_ACTIVITY_: The lines from the start of the data through the line containing "Definition depth (l" are to be reproduced exactly, both ends included.

_INFORMATION SHOWN_:

(* ===== verification/MerkleThms.v ===== *)
(** * The Merkle computation against the tree

    [root d l] is the root of the tree of depth [d] over the leaves [l], in which a
    missing right half is a copy of the left one.  The constant-space loop computes
    it, the branches it collects lead to it, and lists in which it finds no equal
    siblings are told apart by it. *)

From S2P Require Import Prelude Merkle.
From Stdlib Require Import ZifyBool.

Section Tree.
Context (Hash2 : bytes -> bytes -> bytes).
Local Open Scope nat_scope.

Fixpoint root (d : nat) (l : list bytes) : bytes :=
  match d with
  | O => hd null256 l
  | S d => if length l <=? 2 ^ d then Hash2 (root d l) (root d l) else Hash2 (root d (take (2 ^ d) l)) (root d (drop (2 ^ d) l))
  end.
Definition depth (l : list bytes) : nat := Nat.log2_up (length l).

(** The same, level by level: pairs are combined, an odd end with itself. *)
Fixpoint pairs (l : list bytes) : list bytes :=
  match l with a :: b :: l => Hash2 a b :: pairs l | [a] => [Hash2 a a] | [] => [] end.
Fixpoint levels (d : nat) (l : list bytes) : bytes := match d with O => hd null256 l | S d => levels d (pairs l) end.

Lemma pow2_pos d : 0 < 2 ^ d.
Proof. apply Nat.neq_0_lt_0, Nat.pow_nonzero. lia. Qed.
Lemma pow2_S d : 2 ^ S d = 2 * 2 ^ d.
Proof. apply Nat.pow_succ_r'. Qed.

_ANSWER FOR THE TASK_:
(* ===== verification/MerkleThms.v ===== *)
(** * The Merkle computation against the tree

    [root d l] is the root of the tree of depth [d] over the leaves [l], in which a
    missing right half is a copy of the left one.  The constant-space loop computes
    it, the branches it collects lead to it, and lists in which it finds no equal
    siblings are told apart by it. *)

From S2P Require Import Prelude Merkle.
From Stdlib Require Import ZifyBool.

Section Tree.
Context (Hash2 : bytes -> bytes -> bytes).
Local Open Scope nat_scope.

Fixpoint root (d : nat) (l : list bytes) : bytes :=
  match d with
  | O => hd null256 l
  | S d => if length l <=? 2 ^ d then Hash2 (root d l) (root d l) else Hash2 (root d (take (2 ^ d) l)) (root d (drop (2 ^ d) l))
  end.
Definition depth (l : list bytes) : nat := Nat.log2_up (length l).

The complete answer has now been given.